(** * Church website backend (app_enhanced.py): a shallow embedding

    The Flask handlers of [src/1.py] are embedded as functions in a small
    state-and-exception monad.  What a handler cannot decide on its own
    (the process environment, the clock, the answers of the payment and
    SMS providers, whether a file can be written) is an input of the
    model; the SQLite schema of [init_db] is embedded through the checks
    its constraints perform on INSERT.

    The connection a handler leaves open when it raises is part of the
    state: it keeps SQLite's write lock until Python's garbage collector
    finalises it, and the INSERT of a later request fails meanwhile.

    Not modelled: the text written by [logger] calls, the [created_at]
    columns (filled by the storage engine's own clock), and
    interleavings of concurrent requests. *)

From Stdlib Require Import ZArith Ascii String List Bool Lia.
From Stdlib Require Import Floats.SpecFloat.
From stdpp Require Import base gmap strings list.

Set Warnings "-register-all".

Local Open Scope string_scope.
Local Open Scope Z_scope.

(** ** Values decoded from JSON ([request.json], [response.json()]) *)

(** A Python [float] is an IEEE 754 binary64 value: [json.loads] also
    decodes the literals NaN, Infinity and -Infinity. *)
Inductive json :=
| JNull
| JBool (b : bool)
| JInt (z : Z)
| JFloat (x : spec_float)
| JStr (s : string)
| JArr (items : list json)
| JObj (fields : gmap string json).

Abbreviation pydict := (gmap string json).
☆ ☆ ☆ ☆ ☆
Exercise goal = Nothing but the lines from the one with "JInt (z : Z)" through the final line of the data above should be output, exactly as written.

Answer =
| JInt (z : Z)
| JFloat (x : spec_float)
| JStr (s : string)
| JArr (items : list json)
| JObj (fields : gmap string json).

Abbreviation pydict := (gmap string json).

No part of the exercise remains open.